Ovules are structures found within the ovary of a flower that contains the female gametes, or egg cells. During fertilisation, pollen grains land on the stigma, grow a pollen tube down to the ovule and deliver the sperm cells. One sperm cell fuses with the egg cell within the ovule, forming a zygote. After fertilisation, the ovule develops into a seed, containing the embryo of the new plant, while the surrounding ovary forms the fruit. The ovule's structure and function are essential for sexual reproduction in flowering plants.
Fruits are developed from the fertilised ovary of a flower and contribute to seed dispersal by appealing to different agents. For example, fleshy fruits attract animals that eat them, and the seeds are then dispersed through the animal's faeces. Wind-dispersed fruits may have wing-like structures to be carried by the air, while some have spines or burrs to attach to animal fur. The structure of the fruit directly aids in the method of dispersal, allowing seeds to spread to different areas where they can germinate.
Practice Questions
Double fertilisation is a process unique to angiosperms, where two fertilisation events occur simultaneously. Upon the arrival of a pollen grain on the stigma, a pollen tube grows down to the ovule. Two sperm nuclei travel down this tube. One sperm nucleus fuses with the egg cell to form a diploid zygote, initiating the development of the embryo. The other sperm nucleus fuses with two additional nuclei in the ovule to form a triploid cell, which develops into the endosperm. The endosperm provides nourishment to the growing embryo, aiding in the formation of a viable seed. This process ensures efficient usage of the plant's reproductive resources.

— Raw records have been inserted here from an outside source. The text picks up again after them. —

(** X21.  With [AssignmentResponse] supplied as the spec gives it (as
    [app.py] stands the name is not declared, and importing the module
    fails before any test runs), [test_get_nonexistent_assignment] passes
    exactly when the store holds nothing under the id
    ["nonexistent-id"]. *)
Theorem test_get_nonexistent_passes_iff (env : Env.t) (w : World.t) :
  test_get_nonexistent_assignment env w = true
  <-> PyDict.contains "nonexistent-id" (World.store w) = false.
Proof.
  unfold test_get_nonexistent_assignment.
  destruct (client_serve env
              (get_one "/assignments/nonexistent-id" "nonexistent-id") w)
    as [resp [db' [w' [Er [_ Ec]]]]].
  rewrite Ec. clear Ec. simpl in Er. unfold answer, on_store, bind in Er.
  rewrite PyDictFacts.contains_false.
  destruct (PyDict.get "nonexistent-id" (World.store w)) as [a|] eqn:H.
  - rewrite (get_assignment_present _ _ _ H) in Er. simpl in Er.
    injection Er as <-. simpl. split; discriminate.
  - rewrite (get_assignment_absent _ _ H) in Er. simpl in Er.
    injection Er as <-. simpl. split; reflexivity.
Qed.

(** X22.  With [AssignmentResponse] supplied as the spec gives it (as
    [app.py] stands the name is not declared, and importing the module
    fails before any test runs), the four other tests pass from every
    state of the application, whatever ids and clock readings their
    requests are handed. *)
Theorem other_tests_pass (env1 env2 : Env.t) (uuid4 utcnow : string)
    (w : World.t) :
  test_root env1 w = true
  /\ test_health_check env1 utcnow w = true
  /\ (exists w' : World.t,
        test_submit_assignment env1 uuid4 utcnow w = (Some uuid4, w'))
  /\ test_list_assignments env1 uuid4 utcnow env2 w = true.
Proof.
  split; [reflexivity|]. split; [reflexivity|]. split.
  - destruct (test_submit_assignment_eq env1 uuid4 utcnow w) as [w' [E _]].
    now exists w'.
  - unfold test_list_assignments.
    destruct (test_submit_assignment_eq env1 uuid4 utcnow w) as [w1 [E _]].
    rewrite E.
    destruct (client_serve env2 (get_list None None) w1)
      as [resp [db' [w2 [Er [_ Ec]]]]].
    rewrite Ec. clear Ec. simpl in Er.
    unfold answer, on_store, GET_assignments, bind in Er.
    destruct (list_assignments_eq None None (World.store w1)) as [l El].
    rewrite El in Er. simpl in Er. injection Er as <- _. reflexivity.
Qed.

(** The constant written [1000] in the middleware is the number 1000. *)
Lemma float_1000_is_1000 :
  binary64 float_1000 = true
  /\ exists q : Q, float_value float_1000 = Some q /\ (q == 1000)%Q.
Proof. split; [reflexivity|]. eexists. split; reflexivity. Qed.
(** * A shallow embedding of the venue crawler (AI_web_crawler)

    The development follows the three source files:
    - [models/site.py]          : the [Site] schema;
    - [utils/data_utils.py]     : [is_duplicate], [is_complete_site],
                                  [save_keys_to_csv];
    - [utils/scraper_utils.py]  : [check_no_results],
                                  [fetch_and_process_page].

    Python objects decoded from JSON are an inductive type; the crawler, the
    set of seen names, standard output and the file system are threaded
    through a state-and-exception monad. *)

From Stdlib Require Import QArith Qcanon Ascii.
From stdpp Require Import gmap strings list fin_maps pretty.

#[local] Close Scope Qc_scope.
#[local] Close Scope Q_scope.

Set Warnings "-register-all,-clear-no-such-hyp".

(** ** Python values *)

(** The objects [json.loads] builds from a standard JSON text.  An [int] is
    unbounded; a [float] is represented by its exact (rational) value, which is
    all that truth, equality and hashing look at (the literals [NaN] and
    [Infinity], which are not JSON, are left out).  Dictionaries decoded from
    JSON have string keys; the order of their keys is not recorded. *)
Inductive pyval :=
| PNone
| PBool (b : bool)
| PInt (z : Z)
| PFloat (q : Qc)
| PStr (s : string)
| PList (l : list pyval)
| PDict (d : gmap string pyval).

Abbreviation dict := (gmap string pyval).

(** Truth value of an object, as tested by [if not x]. *)
Definition truthy (v : pyval) : bool :=
  match v with
  | PNone => false
  | PBool b => b
  | PInt z => negb (Z.eqb z 0)
  | PFloat q => negb (bool_decide (q = 0%Qc))
  | PStr s => match s with EmptyString => false | String _ _ => true end
  | PList l => match l with [] => false | _ :: _ => true end
  | PDict d => negb (bool_decide (size d = 0))
  end.

(** Truth value of an [Optional[str]]. *)
Definition truthy_opt (o : option string) : bool :=
  match o with
  | None => false
  | Some s => truthy (PStr s)
  end.

(** Members of a Python [set] are compared with [==] after hashing: [None],
    numbers (where [True == 1 == 1.0]) and strings are hashable, lists and
    dictionaries are not.  [hkey] is the class of an object under [==]. *)
Inductive hkey :=
| HNone
| HNum (q : Qc)
| HStr (s : string).

#[global] Instance hkey_eq_dec : EqDecision hkey.
Proof. solve_decision. Defined.

#[global] Instance hkey_countable : Countable hkey.
Proof.
  refine (inj_countable'
            (λ k, match k with
                  | HNone => inl ()
                  | HNum q => inr (inl q)
                  | HStr s => inr (inr s)
                  end)
            (λ x, match x with
                  | inl _ => HNone
                  | inr (inl q) => HNum q
                  | inr (inr s) => HStr s
                  end) _).
  by intros [].
Defined.

Definition py_hash (v : pyval) : option hkey :=
  match v with
  | PNone => Some HNone
  | PBool b => Some (HNum (Q2Qc (inject_Z (if b then 1%Z else 0%Z))))
  | PInt z => Some (HNum (Q2Qc (inject_Z z)))
  | PFloat q => Some (HNum q)
  | PStr s => Some (HStr s)
  | PList _ => None
  | PDict _ => None
  end.

(** [needle in hay] on strings. *)
Fixpoint str_contains (needle hay : string) : bool :=
  String.prefix needle hay ||
  match hay with
  | EmptyString => false
  | String _ hay' => str_contains needle hay'
  end.

(** A path with a null character in it, which [open] refuses at once. *)
Fixpoint has_null (s : string) : bool :=
  match s with
  | EmptyString => false
  | String a s' => (nat_of_ascii a =? 0) || has_null s'
  end.

(** The one-character strings a [for] loop over a [str] yields. *)
Fixpoint str_chars (s : string) : list string :=
  match s with
  | EmptyString => []
  | String a s' => String a EmptyString :: str_chars s'
  end.

(** ** Exceptions and diagnostics *)

Inductive exn :=
| KeyError (key : string)
| AttributeError (attr : string)
| TypeError_unhashable
| TypeError_not_iterable
| JSONDecodeError
| ValueError_extra_fields (wrong_fields : gset string)
| ValueError_null_byte
| OSError (filename : string).

(** One constructor per [print] statement of the sources, with the values
    interpolated in the message. *)
Inductive log_line :=
| LogLoading (page_number : Z)
| LogProbeError (error_message : option string)
| LogFetchError (page_number : Z) (error_message : option string)
| LogNoVenues (page_number : Z)
| LogExtractedData (extracted_data : pyval)
| LogProcessing (info : pyval)
| LogDuplicate (name : pyval)
| LogNoComplete (page_number : Z)
| LogExtracted (count : nat) (page_number : Z)
| LogNoData
| LogSaved (count : nat) (filename : string).

(** ** models/site.py *)

Inductive field_type := TStr | TFloat | TInt.

Definition Site_model_fields : list (string * field_type) :=
  [ ("name", TStr); ("location", TStr); ("price", TStr); ("capacity", TStr);
    ("rating", TFloat); ("reviews", TInt); ("description", TStr) ].

(** ** The crawl4ai interface *)

Inductive CacheMode := ENABLED | DISABLED | READ_ONLY | WRITE_ONLY | BYPASS.

Record CrawlResult := {
  success : bool;
  cleaned_html : option string;
  extracted_content : option string;
  error_message : option string
}.

Record CrawlerRunConfig {Strategy : Type} := {
  cache_mode : CacheMode;
  extraction_strategy : option Strategy;
  css_selector : option string;
  session_id : string
}.
Arguments CrawlerRunConfig : clear implicits.

(** A CSV file is kept as the list of rows handed to the underlying writer,
    each cell being the Python value given for it: the text the writer makes
    of a cell (its [str], quoted where needed) is not modelled, so two files
    with different cells may well read the same on disk. *)
Abbreviation csv_rows := (list (list pyval)).

(** ** Program state *)

(** Everything the two utility modules read or change: the crawler (with the
    web behind it), the caller's [seen_names] set, standard output, the record
    of the [arun] calls made so far, and the files. *)
Record world {Crawler Strategy : Type} := {
  crawler : Crawler;
  seen_names : gset hkey;
  stdout : list log_line;
  fetches : list (string * CrawlerRunConfig Strategy);
  files : gmap string csv_rows
}.
Arguments world : clear implicits.

Section Updates.
Context {Crawler Strategy : Type}.
Implicit Type w : world Crawler Strategy.

Definition with_stdout (lines : list log_line) w : world Crawler Strategy :=
  {| crawler := crawler w; seen_names := seen_names w; stdout := lines;
     fetches := fetches w; files := files w |}.

Definition with_seen_names (names : gset hkey) w : world Crawler Strategy :=
  {| crawler := crawler w; seen_names := names; stdout := stdout w;
     fetches := fetches w; files := files w |}.

Definition with_files (fs : gmap string csv_rows) w : world Crawler Strategy :=
  {| crawler := crawler w; seen_names := seen_names w; stdout := stdout w;
     fetches := fetches w; files := fs |}.

(** The crawler has answered one more request. *)
Definition with_fetch (crawler' : Crawler)
    (request : string * CrawlerRunConfig Strategy) w
  : world Crawler Strategy :=
  {| crawler := crawler'; seen_names := seen_names w; stdout := stdout w;
     fetches := fetches w ++ [request]; files := files w |}.
End Updates.

Inductive outcome (A : Type) :=
| Returned (a : A)
| Raised (e : exn).
Arguments Returned {A} a.
Arguments Raised {A} e.

Section Model.
Context {Crawler Strategy : Type}.

(** [crawler.arun(url, config)]: the crawler answers with a result and moves
    to a new state. *)
Variable arun :
  Crawler → string → CrawlerRunConfig Strategy → CrawlResult * Crawler.

(** [json.loads]; [None] stands for [JSONDecodeError]. *)
Variable json_loads : string → option pyval.

(** What the operating system answers when asked to create or truncate the
    file at a path: [false] when it refuses (a directory is there, a parent
    directory is missing, the permission is). *)
Variable openable : string → bool.

#[local] Abbreviation world := (world Crawler Strategy).

Definition M (A : Type) : Type := world → outcome A * world.

#[export] Instance M_ret : MRet M := λ A a w, (Returned a, w).

#[export] Instance M_bind : MBind M := λ A B f m w,
  match m w with
  | (Returned a, w') => f a w'
  | (Raised e, w') => (Raised e, w')
  end.

Definition raise {A : Type} (e : exn) : M A := λ w, (Raised e, w).

Definition lift {A : Type} (o : outcome A) : M A := λ w, (o, w).

Definition print (line : log_line) : M unit := λ w,
  (Returned (), with_stdout (stdout w ++ [line]) w).

Definition crawler_arun (url : string) (config : CrawlerRunConfig Strategy)
  : M CrawlResult := λ w,
  let '(result, crawler') := arun (crawler w) url config in
  (Returned result, with_fetch crawler' (url, config) w).

Definition get_seen_names : M (gset hkey) := λ w, (Returned (seen_names w), w).

(** [seen_names.add(v)] *)
Definition seen_names_add (v : pyval) : M unit := λ w,
  match py_hash v with
  | Some k => (Returned (), with_seen_names ({[ k ]} ∪ seen_names w) w)
  | None => (Raised TypeError_unhashable, w)
  end.

(** The exception [open(filename, mode='w')] raises, if any: [ValueError] for
    a path with a null character, [OSError] ([FileNotFoundError] and the like)
    for the empty path and for a path the operating system refuses. *)
Definition open_error (filename : string) : option exn :=
  if has_null filename then Some ValueError_null_byte
  else
    match filename with
    | EmptyString => Some (OSError filename)
    | String _ _ =>
        if openable filename then None else Some (OSError filename)
    end.

(** [open(filename, mode='w')] creates or truncates the file, or raises and
    leaves everything as it is.  (Errors of the device once the file is open,
    a full disk say, are not modelled.) *)
Definition file_open_w (filename : string) : M unit := λ w,
  match open_error filename with
  | Some e => (Raised e, w)
  | None => (Returned (), with_files (<[filename := []]> (files w)) w)
  end.

Definition file_write_row (filename : string) (row : list pyval) : M unit :=
  λ w,
  (Returned (),
   with_files
     (<[filename := default [] (files w !! filename) ++ [row]]> (files w)) w).

(** *** utils/data_utils.py *)

(** [site_name in seen_values] *)
Definition is_duplicate (site_name : pyval) (seen_values : gset hkey)
  : outcome bool :=
  match py_hash site_name with
  | Some k => Returned (bool_decide (k ∈ seen_values))
  | None => Raised TypeError_unhashable
  end.
(** * Chatpicking: fetch.mjs and collect.mjs

    A shallow embedding of the two scripts of the repository
    (scripts/fetch.mjs and scripts/collect.mjs) and the properties of
    their request correlation, text extraction and collection session.

    Conventions of the embedding.
    - A JavaScript string is the list of its UTF-16 code units.
    - A decoded frame is a JSON value. A number is a double, given by its
      exact value; reading, printing and multiplying round to the nearest
      double as the runtime does.
    - A function that can throw returns a [result]; the [try]/[catch]
      blocks of the scripts are the places where a [Throw] is consumed.
    - The event loop is a step function over the events the runtime can
      deliver (socket events, timers, signals), each stamped with the
      clock reading at which its callback runs; [main] has gone on to its
      next [await] before the next event is delivered.
    - The ws library is not part of the repository: what its constructor
      does with the address and what its socket emits are inputs of a
      run. *)

From Stdlib Require Import ZArith NArith String Ascii Lia DecimalN.
From stdpp Require Import base list.

Set Warnings "-register-all".
Local Open Scope Z_scope.

(** ** JavaScript strings *)

Module Js.

Definition jsstring := list N.

(** Decoding of the UTF-8 bytes of a Rocq string literal into UTF-16 code
    units, so that the literals below read as in the scripts. *)
Fixpoint utf16_of_utf8 (fuel : nat) (bs : list N) : jsstring :=
  match fuel with
  | O => []
  | S fuel =>
    match bs with
    | [] => []
    | b0 :: rest =>
      if (b0 <? 128)%N then b0 :: utf16_of_utf8 fuel rest
      else if (b0 <? 224)%N then
        match rest with
        | b1 :: rest' =>
          ((b0 - 192) * 64 + (b1 - 128))%N :: utf16_of_utf8 fuel rest'
        | _ => []
        end
      else if (b0 <? 240)%N then
        match rest with
        | b1 :: b2 :: rest' =>
          ((b0 - 224) * 4096 + (b1 - 128) * 64 + (b2 - 128))%N
            :: utf16_of_utf8 fuel rest'
        | _ => []
        end
      else
        match rest with
        | b1 :: b2 :: b3 :: rest' =>
          let cp := ((b0 - 240) * 262144 + (b1 - 128) * 4096
                     + (b2 - 128) * 64 + (b3 - 128))%N in
          let v := (cp - 65536)%N in
          (55296 + v / 1024)%N :: (56320 + v mod 1024)%N
            :: utf16_of_utf8 fuel rest'
        | _ => []
        end
    end
  end.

Self-pollination occurs when pollen from a flower fertilises the same flower or another flower on the same plant. This leads to genetic uniformity and can preserve favourable traits, but it may also result in inbreeding depression. Cross-pollination occurs between flowers of different plants of the same species, enhancing genetic diversity and adaptability. A mechanism that ensures cross-pollination is dichogamy, where male and female reproductive organs mature at different times. This temporal separation prevents the pollen from fertilising the ovules of the same flower, promoting genetic diversity and reducing the chance of self-pollination. Other mechanisms include herkogamy and self-incompatibility.